Rho‐kinase Mediates Biventricular Coronary Arterial Remodeling During Pulmonary Arterial Hypertension in Fischer 344 Rats

Rationale: Fischer 344 rats exposed to Sugen‐5416 and hypoxia, then normoxia (Su/Hx/Nx) develop severe pulmonary arterial hypertension (PAH). Unique to this strain, PAH is accompanied by significant death within 8 weeks. Coronary remodeling and acute heart failure is suspected. Here, we test the hypothesis that PAH is accompanied by biventricular Rho‐kinase mediated coronary arterial remodeling, ischemia and heart failure. Methods: Rats were injected with Sugen‐5416 followed by 3 weeks of hypoxia (10% O 2 ), then 6 weeks of normoxia (21% O 2 ). Survival was plotted as a Kaplan‐Meier curve.
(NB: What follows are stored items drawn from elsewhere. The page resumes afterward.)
Lemma line_start_section pre s : line_start (pre ++ print_section s) = true.
Proof.
  unfold print_section. destruct (slines s) as [|l ls _] using rev_ind.
  - replace (pre ++ [91] ++ sname s ++ [93; 10] ++ print_lines []) with ((pre ++ [91] ++ sname s ++ [93]) ++ [10])
      by (rewrite <- !app_assoc; done). apply line_start_10.
  - rewrite print_lines_app, print_lines_cons.
    replace (pre ++ _) with ((pre ++ [91] ++ sname s ++ [93; 10] ++ print_lines ls ++ l) ++ [10])
      by (rewrite <- !app_assoc; done). apply line_start_10.
Qed.

Lemma scan_secs_ok section key z ss : Forall sec_ok ss -> section_end 10 (0 :: z) -> forall pre fuel pos,
  line_start pre = true -> (length (print_secs ss) <= fuel)%nat -> exists r,
  scan_file fuel (pre ++ print_secs ss ++ 0 :: z) section key (Z.of_nat (length pre)) pos = Ret r /\
  secs_found section key (length pre) ss pos r.
Proof.
  intros Hss Hz. induction Hss as [|s ss Hs Hss IH]; intros pre fuel pos Hst Hf.
  { exists (0, pos). split; [|by apply secs_miss]. cbn [print_secs fmap list_fmap mjoin list_join app].
    destruct fuel; cbn [scan_file]; by rewrite buf_get_mid, bind_ret_l. }
  rewrite print_secs_cons in *. rewrite length_app in Hf. rewrite <- app_assoc.
  assert (1 <= length (print_section s))%nat as H1 by (unfold print_section; simpl; lia).
  pose proof (line_start_section pre s) as Hst'.
  destruct (smatch section s) eqn:Em.
  - destruct fuel as [|fuel]; [lia|].
    destruct (scan_match section key pre s (print_secs ss ++ 0 :: z) fuel pos Hst Hs Em ltac:(by apply secs_end))
      as (n & r & Hn & Hpl & Hins & Hr & ->). destruct Hr as [l1 k v l2 El Hg Hp|Hg Hp]; cbn [fst snd].
    + eexists. split; [reflexivity|].
      set (A := [91] ++ sname s ++ [93; 10] ++ print_lines l1 ++ k ++ [61]).
      set (B := print_lines l2 ++ print_secs ss).
      assert (length A = length (sname s) + 3 + length (print_lines l1) + length k + 1)%nat as HA
        by (unfold A; rewrite !length_app; simpl; lia).
      replace (Z.of_nat (length pre + length (sname s) + 3 + length (print_lines l1) + length k) + 1)
        with (Z.of_nat (length pre + length A)) by lia.
      replace (Z.of_nat (length pre + length (sname s) + 3 + length (print_lines l1) + length k + 1 + length v))
        with (Z.of_nat (length pre + length A + length v)) by lia.
      apply (secs_hit section key _ (s :: ss) pos A v B); [lia|lia| | |].
      * rewrite print_secs_cons. unfold print_section. rewrite El, print_lines_app, print_lines_cons. unfold A, B.
        norm_app. done.
      * cbn [secs_get]. by rewrite Em, Hg.
      * intros v'. cbn [secs_put]. rewrite Em, Hp. eexists. split; [done|]. rewrite print_secs_cons. unfold print_section.
        cbn [sname slines]. rewrite print_lines_app, print_lines_cons. unfold A, B.
        norm_app. done.
    + set (pos' := mk_pos _ _ _ _ _ _).
      destruct (IH (pre ++ print_section s) fuel pos' Hst' ltac:(lia)) as (r & Er & Hr).
      assert (length pre + length (sname s) + 3 + length (print_lines (slines s)) = length (pre ++ print_section s))%nat as ->
        by (unfold print_section; rewrite !length_app; simpl; lia).
      exists r. rewrite (app_assoc pre (print_section s)). split; [exact Er|].
      rewrite length_app in Hr. apply (secs_found_cons section key (length pre) s ss pos pos' r); try done; try by left.
      * by rewrite Em.
      * intros _. exists n. cbn [pos' sec_s sec_e]. split_and!; [lia|lia|done|done].
  - destruct (scan_other section key pre s (print_secs ss ++ 0 :: z) fuel pos Hst Hs Em ltac:(lia)) as (fuel' & Hf' & ->).
    destruct (IH (pre ++ print_section s) fuel' pos Hst' ltac:(lia)) as (r & Er & Hr).
    exists r. rewrite (app_assoc pre (print_section s)). split; [exact Er|]. rewrite length_app in Hr.
    apply (secs_found_cons section key (length pre) s ss pos pos r); try done; try by right.
    + by rewrite Em.
Qed.
Lemma write_hit A v0 B v t : (length (A ++ v0 ++ B) < Z.to_nat MAX_FILE_SIZE)%nat ->
  t = A ++ v ++ B -> (length t < Z.to_nat MAX_FILE_SIZE)%nat ->
  (w ← memcpy blank 0 (zpad (A ++ v0 ++ B)) 0 (Z.of_nat (length A));
   w ← memcpy w (Z.of_nat (length A)) v 0 (Z.of_nat (length v));
   memcpy w (Z.of_nat (length A) + Z.of_nat (length v)) (zpad (A ++ v0 ++ B)) (Z.of_nat (length A + length v0))
     (Z.of_nat (length (A ++ v0 ++ B)) - Z.of_nat (length A + length v0))) = Ret (zpad t).
Proof.
  intros Hl -> Ht. pose proof Hl as Hl'. pose proof Ht as Ht'. rewrite !length_app in Hl', Ht'.
  rewrite copy_prefix by done. rewrite bind_ret_l.
  rewrite zpad_memcpy by lia. rewrite bind_ret_l, Nat2Z.id. change (Z.to_nat 0) with 0%nat. rewrite slice_all.
  replace (Z.of_nat (length (A ++ v0 ++ B)) - Z.of_nat (length A + length v0)) with (Z.of_nat (length B))
    by (rewrite !length_app; lia).
  replace (Z.of_nat (length A) + Z.of_nat (length v)) with (Z.of_nat (length (A ++ v))) by (rewrite length_app; lia).
  rewrite zpad_memcpy by (rewrite ?length_zpad; rewrite ?length_app; lia). rewrite !Nat2Z.id.
  rewrite slice_zpad by (rewrite !length_app; lia). rewrite (app_assoc A v0 B). unfold slice.
  rewrite <- length_app, drop_app_length, take_ge by lia. by rewrite <- app_assoc.
Qed.

Lemma write_ok fs section key v file d :
  holds_doc fs file d -> doc_ok d -> section <> [] -> name_ok section -> key_ok key -> Forall text_char v ->
  (doc_get d section key = None -> Forall (fun c => c <> 37) (print_doc d)) ->
  Z.of_nat (length (print_doc d)) < MAX_FILE_SIZE ->
  let d' := doc_set d section key v in
  Z.of_nat (length (print_doc d')) < MAX_FILE_SIZE ->
  write_profile_string DiskOk fs section key v file = Ret (1, <[file := print_doc d']> fs).
Proof.
  intros Hf Hd Hs Hns Hk Hv H37 Hl d' Hl'. unfold write_profile_string. pose proof Hk as (_ & Hkne & _).
  replace (nonempty section) with true by by destruct section. replace (nonempty key) with true by by destruct key.
  cbn [cassert]. rewrite !bind_ret_l.
  assert (doc_ok d') as Hd' by by apply doc_set_ok.
  pose proof (save_ok fs file (print_doc d') (doc_file d' Hd') Hl') as Hsave.
  destruct Hf as [Hf|[Hf ->]].
  2:{ unfold load_ini_file. rewrite Hf, !bind_ret_l. cbv beta iota. cbn [Z.eqb no_pos sec_s]. rewrite bind_ret_l.
      cbn [Z.eqb no_pos sec_s Pos.eqb]. pose proof (write_new empty_doc section key v (print_doc d')) as E.
      cbn [print_doc empty_doc length] in E. change (Z.of_nat (length (print_doc empty_doc))) with 0 in E.
      rewrite <- Hsave. unfold new_text in E. cbn [Z.eqb] in E. rewrite E; [done|simpl; lia|done|lia]. }
  rewrite (load_doc fs file d) by done. rewrite bind_ret_l. cbv beta iota. cbn [Z.eqb].
  destruct (parse_zpad section key d Hd Hs Hkne Hl) as (r & Er & Hr). rewrite Er, !bind_ret_l.
  set (P := print_lines (preamble d)) in *.
  assert (forall ss, print_doc (mk_doc (preamble d) ss) = P ++ print_secs ss) as Hpd by done.
  assert (print_doc d = P ++ print_secs (sections d)) as Epd by done.
  pose proof (doc_file d Hd) as Hfile.
  destruct Hr as [A v0 B s e ks ke Hs0 Hks Hpr Hg Hp|A B s Hs0 Hpr Hg Hp|Hg Hp];
    rewrite bind_ret_l; cbn [sec_s sec_e key_s value_s value_e no_pos Z.eqb Pos.eqb].
  - replace (s =? -1) with false by lia. replace (ks =? -1) with false by lia.
    destruct (Hp v) as (ss' & Es & Ep).
    assert (print_doc d' = (P ++ A) ++ v ++ 10 :: B) as Ed' by (unfold d', doc_set; by rewrite Es, Hpd, Ep, app_assoc).
    rewrite Epd, Hpr, app_assoc in Hl |- *. rewrite <- length_app.
    rewrite (write_hit (P ++ A) v0 (10 :: B) v (print_doc d')) by (done || lia). exact Hsave.
  - replace (s =? -1) with false by lia. destruct (Hp v) as [En (ss' & Es & Ep)].
    assert (print_doc d' = (P ++ A) ++ key ++ 61 :: v ++ 10 :: B) as Ed'
      by (unfold d', doc_set; by rewrite En, Es, Hpd, Ep, app_assoc).
    specialize (H37 Hg). rewrite Epd, Hpr, app_assoc in Hl, H37, Hfile |- *. rewrite <- length_app.
    rewrite (write_room (P ++ A) B key v (print_doc d')) by (done || lia). exact Hsave.
  - destruct (Hp v) as [En Ei].
    pose proof (write_new d section key v (print_doc d')) as E. unfold new_text in E.
    rewrite E; [exact Hsave|lia| |lia]. unfold d', doc_set. by rewrite En, Ei.
Qed.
Histology examined biventricular coronary remodeling and matrix deposition. Hypertensive rats were treated with fasudil, a Rho‐kinase inhibitor, added to the drinking water. Preliminary Results: 3 out of 4 non‐treated PAH rats died between 5 and 8 weeks of Su/Hx/Nx exposure, while 3 out of 3 fasudil‐treated PAH rats survived to 9 weeks, when sacrificed. Echocardiography at 5 weeks showed right ventricular dilation, septal deviation and decreased cardiac output. RV/(LV+S) confirmed significant hypertrophy of the right ventricular wall regardless of treatment. Histology revealed that Rho‐kinase inhibition normalized biventricular coronary remodeling and perivascular fibrosis (Figure 1). Conclusion During PAH in Fischer rats, Rho‐kinase mediates coronary arterial wall thickening in both ventricles, which primes the heart for ischemia and failure. Funding: NIH‐ HL060024 and HL066299 Figure 1: Coronary arteries during PAH with or without fasudil treatment compared to normotensive. Red arrows‐ smooth muscle medial hypertrophy; yellow star‐ perivascular fibrosis.